> _TASK TO COMPLETE_
For the records below, tally the lines that include the word "text" and report the number alone.

Stored data
(** * Configuration validation of the Nornir automation service

    Shallow embedding of
    - [ConfigValidator.get_device_config], [load_source_of_truth_config],
      [compare_configurations] and [validate_configurations]
      (tasks/config_validation.py),
    - the summary parts of the four report encoders
      (tasks/report_generator.py),
    - [save_source_of_truth_config], [_save_validation_results] and
      [get_validation_history] (tasks/config_validation.py) and
      [save_source_of_truth] (scripts/validate_configs.py),
    - [generate_validation_report] and [get_report]
      (tasks/report_generator.py),
    - [InventoryManager.get_inventory], [_save_hosts_inventory],
      [add_device], [remove_device], [get_device_groups],
      [get_devices_by_group] and [_map_manufacturer_to_driver]
      (tasks/inventory_manager.py).

    Python strings are modelled as Rocq [string]s over ASCII; Python sets
    of lines as [gset string]; a Python exception raised inside a [try]
    block as the [inl] branch of [exc A], carrying [str(e)]. *)

From stdpp Require Import base gmap strings list pretty sorting.
From Stdlib Require Import Ascii String QArith Lqa.

Local Open Scope string_scope.

(* ------------------------------------------------------------------ *)
(** ** Python string primitives *)

(** [str.isspace] on one ASCII character: \t \n \v \f \r, the
    separators \x1c..\x1f and the space. *)
Definition py_isspace (c : ascii) : bool :=
  let n := Ascii.nat_of_ascii c in
  (((9 <=? n) && (n <=? 13)) || ((28 <=? n) && (n <=? 32)))%nat.

Fixpoint lstrip_chars (l : list ascii) : list ascii :=
  match l with
  | [] => []
  | c :: l' => if py_isspace c then lstrip_chars l' else l
  end.

(** [str.strip()]: drop leading and trailing whitespace. *)
Definition py_strip (s : string) : string :=
  string_of_list_ascii
    (rev (lstrip_chars (rev (lstrip_chars (list_ascii_of_string s))))).

(** [str.split(sep)] for a one-character separator; like Python,
    [("").split(sep) = [""]]. *)
Fixpoint py_split (sep : ascii) (s : string) : list string :=
  match s with
  | EmptyString => [EmptyString]
  | String c s' =>
      let rest := py_split sep s' in
      if Ascii.eqb c sep then EmptyString :: rest
      else match rest with
           | r :: rs => String c r :: rs
           | [] => [String c EmptyString]
           end
  end.

Definition nl : ascii := Ascii.ascii_of_nat 10.
Definition cr : ascii := Ascii.ascii_of_nat 13.

(** [set(text.strip().split('\n'))] *)
Definition line_set (text : string) : gset string :=
  list_to_set (py_split nl (py_strip text)).

(** Truthiness of [Optional[str]]: [None] and [""] are falsy. *)
Definition py_truthy_opt_str (o : option string) : bool :=
  match o with
  | None => false
  | Some s => negb (String.eqb s "")
  end.

(* ------------------------------------------------------------------ *)
(** ** Values, exceptions, results *)

(** A value stored in NAPALM's config getter dict: a string, or a
    non-string such as [None] (on which [.strip()] raises). *)
Inductive pyval :=
  | PStr (s : string)
  | PNone.

(** A computation that may raise; [inl msg] is an exception with
    [str(e) = msg]. *)
Abbreviation exc A := (string + A)%type.

Definition py_raise {A} (msg : string) : exc A := inl msg.

Definition str_method_strip (v : pyval) : exc string :=
  match v with
  | PStr s => inr (py_strip s)
  | PNone => py_raise "'NoneType' object has no attribute 'strip'"
  end.

(** A [ValidationResult] dict as [compare_configurations] and
    [validate_configurations] build it. Keys absent from a dict are
    [None]. [list(set)] has an unspecified order, so the line lists are
    kept as sets. *)
Record validation_result := {
  vr_device : string;
  vr_status : string;
  vr_message : option string;
  vr_drift_detected : bool;
  vr_issues : list string;
  vr_missing_lines : option (gset string);
  vr_extra_lines : option (gset string);
  vr_timestamp : option string
}.

(* ------------------------------------------------------------------ *)
(** ** The world the validator reads *)

(** Outcome of [self.nr.filter(name=...).run(task=napalm_get,
    getters=["config"])] for one device: the task failed
    ([result.failed]), something raised (unknown host, missing key), or
    the getter returned its ["config"] dict. *)
Inductive napalm_outcome :=
  | NapalmFailed
  | NapalmRaised (msg : string)
  | NapalmOk (config_data : gmap string pyval).

(** A file of a directory the code reads in text mode: readable, with
    the text that [open(path, 'r').read()] (or [Path.read_text()])
    returns, or present but raising on [open]/[read]. *)
Inductive file_entry :=
  | Readable (text : string)
  | Unreadable.

Record world := {
  w_gateway : string -> napalm_outcome;
  w_config_dir : gmap string file_entry;
  w_now : string   (* datetime.now().isoformat() *)
}.

(* ------------------------------------------------------------------ *)
(** ** ConfigValidator *)

Definition dict_get (d : gmap string pyval) (k : string) (dflt : pyval) : pyval :=
  match d !! k with Some v => v | None => dflt end.

(** [get_device_config]: every failure becomes the empty dict [{}]. *)
Definition get_device_config (w : world) (device_name : string)
  : gmap string pyval :=
  match w_gateway w device_name with
  | NapalmFailed => ∅
  | NapalmRaised _ => ∅
  | NapalmOk config_data =>
      <["running" := dict_get config_data "running" (PStr "")]>
      (<["startup" := dict_get config_data "startup" (PStr "")]>
      {["candidate" := dict_get config_data "candidate" (PStr "")]})
  end.

Definition sot_file_name (device_name config_type : string) : string :=
  device_name +:+ "_" +:+ config_type +:+ ".txt".

(** [load_source_of_truth_config]: [None] when the file is missing or
    reading it raises. *)
Definition load_source_of_truth_config (w : world)
  (device_name config_type : string) : option string :=
  match w_config_dir w !! sot_file_name device_name config_type with
  | Some (Readable text) => Some text
  | Some Unreadable => None
  | None => None
  end.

> _RESPONSE TO THE EXERCISE_
7